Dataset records
(* ===== verification/Fetch1Source.v ===== *)
(** * Fetch1 as a source of lines: the specification and the stage's parts
    (src/cpu/myminor/fetch1.cc)

    The abstract source has one [Source] per thread: what Execute and Fetch2
    ask for changes it, and a line that is given out is the next one of its
    thread's stream.  The requests in flight, the TLB and the cache are not
    visible in it. *)
From stdpp Require Import sorting.
From S2P Require Import Prelude TimeBuf Buffers Activity LVPT PipeData Cpu Repack Fetch1 Fetch1Inv Fetch1Steps.

Section source.
Context `{I : Isa} (c : F1Config).
Implicit Types (src : Z → Source) (a : Source) (b : BranchData I).

Definition src_upd src (t : Z) a : Z → Source := λ t', if t' =? t then a else src t'.

(** A new stream. *)
Definition src_change b (p : PCState) a : Source :=
  mkSource (newStreamSeqNum b, newPredictionSeqNum b) (Some p) (align (c_snap c) (instAddr p))
    (match reason b with
     | SuspendThread => if src_guard a then src_state a else FetchWaitingForPC
     | HaltFetch => FetchHalted
     | _ => FetchRunning
     end) (src_guard a).

Definition src_branch b a : Source :=
  match target b with Some p => src_change b p a | None => a end.

(** A halted thread does not follow branches; a prediction is followed only
    within its stream. *)
Definition src_execute b a : Source :=
  if isStreamChange (reason b) && negb (bool_decide (src_state a = FetchHalted)) then src_branch b a else a.
Definition src_predict b a : Source :=
  if isStreamChange (reason b) && negb (bool_decide (src_state a = FetchHalted))
     && (newStreamSeqNum b =? (src_tag a).1) then src_branch b a else a.

(** Execute goes before Fetch2. *)
Definition src_branches (eb pb : BranchData I) src : Z → Source := λ t,
  if (brThreadId eb =? t) && isStreamChange (reason eb) then src_execute eb (src t)
  else if brThreadId pb =? t then src_predict pb (src t) else src t.

(** The line after the current one; a line with a fault stops the thread. *)
Definition src_advance (faulty : bool) a : Source :=
  mkSource (src_tag a) (src_pc a) (u64 (src_next a + c_width c))
    (if faulty then FetchWaitingForPC else src_state a) (src_guard a).

Definition src_unguard a : Source := mkSource (src_tag a) (src_pc a) (src_next a) (src_state a) false.

Definition src_wakeup (p : PCState) a : Source :=
  mkSource (src_tag a) (Some p) (align (c_snap c) (instAddr p)) FetchRunning true.

(** ** What Fetch1 relies on *)

Definition addr_ok (p : PCState) : Prop := 0 ≤ instAddr p < 2 ^ 64.

Definition branch_ok b : Prop :=
  brThreadId b = InvalidThreadID
  ∨ 0 ≤ brThreadId b < c_threads c
    ∧ (isStreamChange (reason b) = true → ∃ p, target b = Some p ∧ addr_ok p).

(** Execute starts new streams, Fetch2 new predictions of the stream. *)
Definition newer src b : Prop :=
  brThreadId b ≠ InvalidThreadID → isStreamChange (reason b) = true →
  (src_tag (src (brThreadId b))).1 < newStreamSeqNum b.
Definition newer_prediction src b : Prop :=
  brThreadId b ≠ InvalidThreadID → isStreamChange (reason b) = true →
  newStreamSeqNum b = (src_tag (src (brThreadId b))).1 →
  (src_tag (src (brThreadId b))).2 < newPredictionSeqNum b.

End source.

Section parts.
Context `{I : Isa} (c : F1Config) (Hcfg : config_ok c).
Implicit Types (s : Fetch1) (r : FetchRequest) (i : Fetch1ThreadInfo) (src : Z → Source)
  (fl : list FetchRequest) (acc : Z → bool) (a : Source) (b : BranchData I).
Notation ok := (f1_ok c).
Notation ends := (f1_ends c).

(** ** New streams *)

Lemma snap_pos : 0 < c_snap c.
Proof. destruct (co_snap _ Hcfg) as (k & Hk & ->). lia. Qed.

(** Thread [t] starts anew, with nothing in flight for its tag. *)
Lemma restart_ok src ops s t i i' : ok src ops s → ends src s → vget (f1_fetchInfo s) t = Ok i →
  tag_le (info_tag i) (info_tag i') → List.filter (current t i') (flight s) = [] →
  0 ≤ f1_fetchAddr i' < 2 ^ 64 →
  let src' := src_upd src t (mkSource (info_tag i') (f1_pc i') (align (c_snap c) (f1_fetchAddr i'))
                               (f1_state i') (f1_wakeupGuard i')) in
  let s' := f1_updInfo (<[Z.to_nat t := i']> (f1_fetchInfo s)) s in
  ok src' ops s' ∧ ends src' s'.
Proof.
  intros Hok [H1 H2 H3] Hi Htag Hnil Haddr src' s'. pose proof snap_pos as Hsnap.
  pose proof (vget_bound _ _ _ Hi) as Hb. pose proof (vset_lt (f1_fetchInfo s) t i' Hb) as Hset.
  pose proof (align_range (c_snap c) (f1_fetchAddr i') Hsnap (proj1 Haddr)) as Har.
  split.
  - apply (ok_infos c src src' ops s); [done|by rewrite length_insert|..].
    + intros t0 i0 Hi0. destruct (decide (t0 = t)) as [->|Hne].
      * exists i'. split; [by apply (vget_vset_eq _ _ _ _ Hset)|]. rewrite Hi in Hi0. by injection Hi0 as <-.
      * exists i0. split; [|by right]. by rewrite (vget_vset_ne _ _ _ _ _ Hset).
    + intros t0 i0 Hi0. destruct (vset_cases _ _ _ _ _ _ Hset Hi0) as [[-> ->]|[Hne Hi0']].
      * unfold src', src_upd. rewrite Z.eqb_refl. split; cbn; try done; [lia|]. rewrite Hnil. done.
      * unfold src', src_upd. rewrite (proj2 (Z.eqb_neq _ _)) by done. by apply (k_thread _ _ _ _ Hok).
  - split; [done|done|]. intros t0 i0 Hi0. unfold src', src_upd.
    destruct (vset_cases _ _ _ _ _ _ Hset Hi0) as [[-> ->]|[Hne Hi0']].
    + rewrite Z.eqb_refl. unfold s', flight in *. cbn in *. rewrite Hnil. cbn. rewrite u64_id; lia.
    + rewrite (proj2 (Z.eqb_neq _ _)) by done. by apply H3.
Qed.

Lemma newer_none src ops s t i i' : ok src ops s → vget (f1_fetchInfo s) t = Ok i →
  tag_lt (info_tag i) (info_tag i') → List.filter (current t i') (flight s) = [].
Proof.
  intros Hok Hi Hlt. pose proof (k_common _ _ _ _ Hok) as Hc.
  induction (flight s) as [|r l IH]; [done|]. apply Forall_cons in Hc as [[(i0 & Hi0 & Hle) _ _ _] Hc].
  cbn [List.filter]. unfold current at 1. destruct (Z.eqb_spec (req_thread r) t) as [<-|]; [|by apply IH].
  rewrite Hi in Hi0. injection Hi0 as <-. rewrite bool_decide_false; [by apply IH|].
  intros He. rewrite He in Hle. destruct Hle as [Hle|Hle].
  - by eapply tag_lt_irrefl, tag_lt_trans.
  - rewrite Hle in Hlt. by eapply tag_lt_irrefl.
Qed.

(** Only the sources of existing threads matter. *)
Lemma ok_ext src src' ops s : (∀ t, 0 ≤ t < c_threads c → src' t = src t) →
  ok src ops s → ends src s → ok src' ops s ∧ ends src' s.
Proof.
  intros He Hok [H1 H2 H3].
  assert (∀ t i, vget (f1_fetchInfo s) t = Ok i → src' t = src t) as He'.
  { intros t i Hi. apply He. pose proof (vget_bound _ _ _ Hi). pose proof (k_threads _ _ _ _ Hok). lia. }
  split.
  - destruct Hok. split; try done. intros t i Hi. rewrite (He' t i Hi). by apply k_thread.
  - split; try done. intros t i Hi. rewrite (He' t i Hi). by apply H3.
Qed.

(** A step that changes thread records only. *)
Definition infos_only s s' : Prop := ∃ infos, s' = f1_updInfo infos s.

Lemma infos_only_refl s : infos_only s s.
Proof. exists (f1_fetchInfo s). by destruct s. Qed.
Lemma infos_only_trans s s' s'' : infos_only s s' → infos_only s' s'' → infos_only s s''.
Proof. intros [l1 ->] [l2 ->]. by exists l2. Qed.

(** A step from the sources [src] to [src'] that changes thread records only. *)
Definition turns src src' ops s : unit → Fetch1 → Prop :=
  λ _ s', ok src' ops s' ∧ ends src' s' ∧ infos_only s s'.

Lemma changeStream_Ok src ops s b p : ok src ops s → ends src s → 0 ≤ brThreadId b < c_threads c →
  target b = Some p → addr_ok p →
  tag_lt (src_tag (src (brThreadId b))) (newStreamSeqNum b, newPredictionSeqNum b) →
  wp (changeStream b) s (turns src (src_upd src (brThreadId b) (src_branch c b (src (brThreadId b)))) ops s).
Proof.
  intros Hok He Ht Hp Ha Htag. apply wp_bind. eapply f1_thread_get; try done. intros i Hi.
  apply wp_bind. rewrite Hp. eapply wp_lift; [done|]. eapply f1_setThread_set; try done.
  pose proof (k_thread _ _ _ _ Hok _ _ Hi) as [T1 T2 T3 T4 _ _ _]. rewrite T1 in Htag.
  cbn [updateExpectedSeqNums f1_wakeupGuard f1_state f1_streamSeqNum f1_predictionSeqNum f1_blocked].
  set (i' := mkF1Info _ _ _ _ _ _ _).
  edestruct (restart_ok src ops s (brThreadId b) i i') as [Hok' He']; try done.
  - by left.
  - by eapply newer_none.
  - assert (src_branch c b (src (brThreadId b)) = mkSource (info_tag i') (f1_pc i')
      (align (c_snap c) (f1_fetchAddr i')) (f1_state i') (f1_wakeupGuard i')) as ->.
    { unfold src_branch, src_change. rewrite Hp, T3, T4. done. }
    split_and!; [done|done|by eexists].
Qed.

Lemma turns_same src src' ops s : ok src ops s → ends src s →
  (∀ t, 0 ≤ t < c_threads c → src' t = src t) → turns src src' ops s tt s.
Proof.
  intros Hok He Hext. destruct (ok_ext src src' ops s Hext Hok He). split_and!; try done. apply infos_only_refl.
Qed.

Lemma src_upd_same src t a : a = src t → ∀ t', 0 ≤ t' < c_threads c → src_upd src t a t' = src t'.
Proof. intros -> t' _. unfold src_upd. destruct (Z.eqb_spec t' t) as [->|]; done. Qed.

Lemma executeBranch_Ok src ops s b : ok src ops s → ends src s → branch_ok c b → newer src b →
  brThreadId b ≠ InvalidThreadID →
  wp (executeBranch b) s (turns src (src_upd src (brThreadId b) (src_execute c b (src (brThreadId b)))) ops s).
Proof.
  intros Hok He Hb Hn Hv. destruct Hb as [?|[Ht Hp]]; [done|]. unfold executeBranch, src_execute.
  destruct (isStreamChange (reason b)) eqn:Hs; cbn [andb].
  2:{ apply wp_ret. apply turns_same; [done..|]. by apply src_upd_same. }
  apply wp_bind. eapply f1_thread_get; try done. intros i Hi.
  rewrite (ts_state _ _ _ _ _ (k_thread _ _ _ _ Hok _ _ Hi)). destruct (decide (f1_state i = FetchHalted)) as [Hh|Hh].
  { apply wp_ret. rewrite bool_decide_true by done. apply turns_same; [done..|]. by apply src_upd_same. }
  rewrite bool_decide_false by done. destruct (Hp eq_refl) as (p & Htg & Ha).
  eapply changeStream_Ok; try done. left. by apply Hn.
Qed.

Lemma predictionBranch_Ok src ops s b : ok src ops s → ends src s → branch_ok c b → newer_prediction src b →
  brThreadId b ≠ InvalidThreadID →
  wp (predictionBranch b) s (turns src (src_upd src (brThreadId b) (src_predict c b (src (brThreadId b)))) ops s).
Proof.
  intros Hok He Hb Hn Hv. destruct Hb as [?|[Ht Hp]]; [done|]. unfold predictionBranch, src_predict.
  apply wp_bind. eapply f1_thread_get; try done. intros i Hi.
  destruct (k_thread _ _ _ _ Hok _ _ Hi) as [T1 _ T3 _ _ _ _]. rewrite T3.
  destruct (decide (f1_state i = FetchHalted)) as [Hh|Hh].
  { apply wp_ret. rewrite (bool_decide_true _ Hh), andb_false_r. apply turns_same; [done..|]. by apply src_upd_same. }
  rewrite (bool_decide_false _ Hh), andb_true_r, T1.
  change ((info_tag i).1) with (f1_streamSeqNum i).
  destruct (isStreamChange (reason b)) eqn:Hs, (Z.eqb_spec (newStreamSeqNum b) (f1_streamSeqNum i)) as [Hst|Hst];
    cbn [andb]; try (apply wp_ret; apply turns_same; [done..|]; by apply src_upd_same).
  destruct (Hp eq_refl) as (p & Htg & Ha). eapply changeStream_Ok; try done.
  unfold newer_prediction in Hn. rewrite T1 in Hn. rewrite T1. right. split; [by cbn|]. cbn. by apply Hn.
Qed.

Lemma turns_ext src src1 src2 ops s s' : (∀ t, 0 ≤ t < c_threads c → src2 t = src1 t) →
  turns src src1 ops s tt s' → turns src src2 ops s tt s'.
Proof. intros He (H1 & H2 & H3). destruct (ok_ext src1 src2 ops s' He H1 H2). by split_and!. Qed.

Lemma invalid_ne t : 0 ≤ t < c_threads c → InvalidThreadID ≠ t.
Proof. unfold InvalidThreadID. lia. Qed.

Lemma execute_part src ops s b : ok src ops s → ends src s → branch_ok c b → newer src b →
  wp (if negb (brThreadId b =? InvalidThreadID) then executeBranch b else sret tt) s
     (turns src (λ t, if brThreadId b =? t then src_execute c b (src t) else src t) ops s).
Proof.
  intros Hok He Hb Hn. destruct (Z.eqb_spec (brThreadId b) InvalidThreadID) as [Hv|Hv]; cbn [negb].
  - apply wp_ret, turns_same; [done..|]. intros t Ht. rewrite Hv, (proj2 (Z.eqb_neq _ _)); [done|by apply invalid_ne].
  - eapply wp_conseq; [by apply executeBranch_Ok|]. intros [] s'. apply turns_ext. intros t _. unfold src_upd.
    rewrite (Z.eqb_sym t). destruct (Z.eqb_spec (brThreadId b) t) as [->|]; done.
Qed.

Lemma predict_part src ops s b : ok src ops s → ends src s → branch_ok c b → newer_prediction src b →
  wp (if negb (brThreadId b =? InvalidThreadID) && isStreamChange (reason b) then predictionBranch b else sret tt) s
     (turns src (λ t, if brThreadId b =? t then src_predict c b (src t) else src t) ops s).
Proof.
  intros Hok He Hb Hn. destruct (Z.eqb_spec (brThreadId b) InvalidThreadID) as [Hv|Hv]; cbn [negb andb].
  - apply wp_ret, turns_same; [done..|]. intros t Ht. rewrite Hv, (proj2 (Z.eqb_neq _ _)); [done|by apply invalid_ne].
  - destruct (isStreamChange (reason b)) eqn:Hs.
    + eapply wp_conseq; [apply predictionBranch_Ok; by auto|]. intros [] s'. apply turns_ext. intros t _. unfold src_upd.
      rewrite (Z.eqb_sym t). destruct (Z.eqb_spec (brThreadId b) t) as [->|]; done.
    + apply wp_ret, turns_same; [done..|]. intros t Ht. unfold src_predict. rewrite Hs. by destruct (_ =? t).
Qed.

Lemma src_execute_idle b a : isStreamChange (reason b) = false → src_execute c b a = a.
Proof. intros Hs. unfold src_execute. by rewrite Hs. Qed.

Lemma f1_branches_Ok src ops s eb pb : ok src ops s → ends src s →
  branch_ok c eb → newer src eb → branch_ok c pb → newer_prediction src pb →
  wp (f1_branches eb pb) s (turns src (src_branches c eb pb src) ops s).
Proof.
  intros Hok He Hb1 Hn1 Hb2 Hn2. unfold f1_branches. cbv zeta.
  destruct (negb (brThreadId eb =? InvalidThreadID) && (brThreadId eb =? brThreadId pb)) eqn:Hc.
  - apply andb_true_iff in Hc as [Hv%negb_true_iff%Z.eqb_neq Heq%Z.eqb_eq].
    pose proof Hb1 as [?|[Ht _]]; [done|]. apply wp_bind. eapply f1_thread_get; try done. intros i _.
    destruct (isStreamChange (reason eb)) eqn:Hs.
    + eapply wp_conseq; [by apply executeBranch_Ok|]. intros [] s'. apply turns_ext. intros t _.
      unfold src_upd, src_branches. rewrite Hs, <- Heq, andb_true_r, (Z.eqb_sym t).
      destruct (Z.eqb_spec (brThreadId eb) t) as [->|]; done.
    + eapply wp_conseq; [apply predictionBranch_Ok; try done; congruence|]. intros [] s'. apply turns_ext. intros t _.
      unfold src_upd, src_branches. rewrite Hs, andb_false_r, (Z.eqb_sym t).
      destruct (Z.eqb_spec (brThreadId pb) t) as [->|]; done.
  - apply wp_bind. eapply wp_conseq; [by apply execute_part|]. intros [] s1 (Hok1 & He1 & Hi1).
    set (src1 := λ t, _) in *.
    assert (brThreadId pb = InvalidThreadID ∨ src1 (brThreadId pb) = src (brThreadId pb)) as Hsame.
    { destruct (decide (brThreadId pb = InvalidThreadID)); [by left|right]. unfold src1.
      destruct (Z.eqb_spec (brThreadId eb) (brThreadId pb)) as [Heq|]; [|done].
      destruct (Z.eqb_spec (brThreadId eb) InvalidThreadID); [congruence|done]. }
    eapply wp_conseq; [apply (predict_part src1 ops s1); try done|].
    + intros Hpv. destruct Hsame as [?|Hsame]; [done|]. rewrite Hsame. by apply Hn2.
    + intros [] s2 (Hok2 & He2 & Hi2). eapply (turns_ext src); [|split_and!; [exact Hok2|exact He2|by eapply infos_only_trans]].
      intros t Ht. unfold src_branches, src1. destruct (Z.eqb_spec (brThreadId eb) t) as [Het|Het]; cbn [andb]; [|done].
      rewrite (proj2 (Z.eqb_neq (brThreadId pb) t)). 2:{ intros E. destruct (invalid_ne t Ht).
        rewrite Het, E in Hc. rewrite Z.eqb_refl, andb_true_r in Hc. by apply negb_false_iff, Z.eqb_eq in Hc. }
      destruct (isStreamChange (reason eb)) eqn:Hs; [done|by rewrite src_execute_idle].
Qed.
End parts.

:: Aim of the task ::
Please give the number of lines in the entries that contain the word "sret", and nothing besides it.

:: Solution to this problem ::
2